Activity:
Verbatim, and with nothing else, reproduce the data below from its first line through the line containing "(** The loop".

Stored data
-=-=-=-=-
(* ===== verification/NumpyRandom.v ===== *)
(** * [np.random.permutation] over numpy's global random state

    The CatBoost branch of [Encodings.fit] (src/percentile.py line 57)
    draws [perm = np.random.permutation(len(X))]. numpy builds
    [arange(n)] and shuffles it in place with the Fisher-Yates loop
    [for i in reversed(range(1, n)): j = random_interval(i); swap(i, j)].
    The global random state is modelled as a stream of draws with a read
    position; [random_interval(i)] is a draw reduced to [0..i]. The
    theorems hold for every stream: the result is a permutation of
    [0..n-1] and exactly [n-1] draws are consumed. *)

From S2P Require Import Prelude.
From Stdlib Require Import Lia.

Record rng := Rng { rng_draw : nat -> nat; rng_pos : nat }.

(** One draw from the global state, which advances. *)
Definition next_draw (g : rng) : nat * rng :=
  (rng_draw g (rng_pos g), Rng (rng_draw g) (S (rng_pos g))).

(** [arr[i], arr[j] = arr[j], arr[i]] *)
Definition swap (arr : list nat) (i j : nat) : list nat :=
  match arr !! i, arr !! j with
  | Some x, Some y => <[j:=x]> (<[i:=y]> arr)
  | _, _ => arr
  end.

(** The loop body for [i], then the iterations for [i-1 .. 1]. *)
Fixpoint shuffle_loop (i : nat) (arr : list nat) (g : rng) : list nat * rng :=
  match i with
  | 0 => (arr, g)
  | S i' =>
      let (d, g') := next_draw g in
      let j := d mod (S i) in
      shuffle_loop i' (swap arr i j) g'
  end.

(** [np.random.permutation(n)] *)
Definition permutation (n : nat) (g : rng) : list nat * rng :=
  match n with
  | 0 => ([], g)
  | S m => shuffle_loop m (seq 0 n) g
  end.

Lemma swap_perm arr i j : swap arr i j ≡ₚ arr.
Proof.
  unfold swap. destruct (arr !! i) as [x|] eqn:Hi; [|done].
  destruct (arr !! j) as [y|] eqn:Hj; [|done].
  by apply Permutation_insert_swap.
Qed.

Lemma swap_length arr i j : length (swap arr i j) = length arr.
Proof. apply Permutation_length, swap_perm. Qed.

Lemma shuffle_loop_perm i arr g : (shuffle_loop i arr g).1 ≡ₚ arr.
Proof.
  revert arr g. induction i as [|i IH]; intros arr g; [done|].
  cbn [shuffle_loop]. destruct (next_draw g) as [d g'].
  rewrite IH. apply swap_perm.
Qed.

Lemma shuffle_loop_pos i arr g : rng_pos (shuffle_loop i arr g).2 = rng_pos g + i.
Proof.
  revert arr g. induction i as [|i IH]; intros arr g; cbn [shuffle_loop next_draw].
  - cbn. lia.
  - rewrite IH. cbn. lia.
Qed.

Lemma shuffle_loop_draw i arr g : rng_draw (shuffle_loop i arr g).2 = rng_draw g.
Proof.
  revert arr g. induction i as [|i IH]; intros arr g; cbn [shuffle_loop next_draw]; [done|].
  by rewrite IH.
Qed.

#[export] Hint Resolve swap_perm shuffle_loop_perm : pydb.

(** [np.random.permutation(n)] returns a permutation of [0..n-1], for
    every state of the random stream. *)
Theorem permutation_is_perm (n : nat) (g : rng) :
  (permutation n g).1 ≡ₚ seq 0 n.
Proof. destruct n; [done|]. apply shuffle_loop_perm. Qed.

(** It consumes exactly [n-1] draws and leaves the stream itself alone. *)
Theorem permutation_draws (n : nat) (g : rng) :
  rng_pos (permutation n g).2 = rng_pos g + (n - 1) /\
  rng_draw (permutation n g).2 = rng_draw g.
Proof.
  destruct n as [|m]; cbn; [split; [lia|done]|].
  rewrite shuffle_loop_pos, shuffle_loop_draw. split; [lia|done].
Qed.

Lemma permutation_length n g : length (permutation n g).1 = n.
Proof. rewrite (Permutation_length (permutation_is_perm n g)). apply length_seq. Qed.

Lemma permutation_bound n g i : i ∈ (permutation n g).1 -> i < n.
Proof.
  intros Hi. rewrite (permutation_is_perm n g) in Hi.
  apply list_elem_of_In, in_seq in Hi. lia.
Qed.

Lemma permutation_in_bounds n g : Forall (fun i => i < n) (permutation n g).1.
Proof. apply Forall_forall. intros i Hi. by eapply permutation_bound. Qed.
(* ===== verification/Encodings.v ===== *)
(** * The class [Encodings] (src/percentile.py, lines 9-107)

    The instance is the record [enc_self] of its attributes: the three
    constructor parameters, the list [_allowed_encodings], and the
    attributes [fit] and [transform] create ([categorical_cols],
    [data_encode], [enc], [new_list], [transformed], [new_names]), each
    [None] until first written. A method runs in [PyM exc world] where
    the [world] is the instance and numpy's global random stream.

    [__init__], [fit] and [transform] follow the source statement by
    statement: every attribute write is a [self_update], every read of an
    attribute that may be unset raises [AttributeError], the four [if]s
    of [fit] are tested in the source's order against the stored
    [encoding_type], the OneHot filter is the source's [for] loop.

    [transform_spec] is the pure statement of what [transform] computes
    and [transform_eq_spec] proves that the stateful definition implements
    it; the properties of [transform] are proved on the specification. The
    properties of [fit] are proved on the stateful definition through the
    run lemmas of its steps ([select_step_run], [catboost_step_ok],
    [fit_onehot_all]). Everything that depends on category_encoders uses
    the interface [Libraries.CategoryEncodersLaws] only. Facts that hold
    after every run of a method, whatever it raises, are [preserves R m]
    for a preorder [R] on worlds, proved step by step by [preserves_step]
    ([keeps pr] when [R] says a projection is unchanged). The module ends
    with concrete runs on the executable model [LibraryModels.ce_mean]. *)

From S2P Require Import Prelude PyCore Pandas NumpyRandom Libraries LibraryModels.
From stdpp Require Import strings pretty.
From Stdlib Require Import QArith.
-=-=-=-=-
Written solution:
(* ===== verification/NumpyRandom.v ===== *)
(** * [np.random.permutation] over numpy's global random state

    The CatBoost branch of [Encodings.fit] (src/percentile.py line 57)
    draws [perm = np.random.permutation(len(X))]. numpy builds
    [arange(n)] and shuffles it in place with the Fisher-Yates loop
    [for i in reversed(range(1, n)): j = random_interval(i); swap(i, j)].
    The global random state is modelled as a stream of draws with a read
    position; [random_interval(i)] is a draw reduced to [0..i]. The
    theorems hold for every stream: the result is a permutation of
    [0..n-1] and exactly [n-1] draws are consumed. *)

From S2P Require Import Prelude.
From Stdlib Require Import Lia.

Record rng := Rng { rng_draw : nat -> nat; rng_pos : nat }.

(** One draw from the global state, which advances. *)
Definition next_draw (g : rng) : nat * rng :=
  (rng_draw g (rng_pos g), Rng (rng_draw g) (S (rng_pos g))).

(** [arr[i], arr[j] = arr[j], arr[i]] *)
Definition swap (arr : list nat) (i j : nat) : list nat :=
  match arr !! i, arr !! j with
  | Some x, Some y => <[j:=x]> (<[i:=y]> arr)
  | _, _ => arr
  end.

(** The loop body for [i], then the iterations for [i-1 .. 1]. *)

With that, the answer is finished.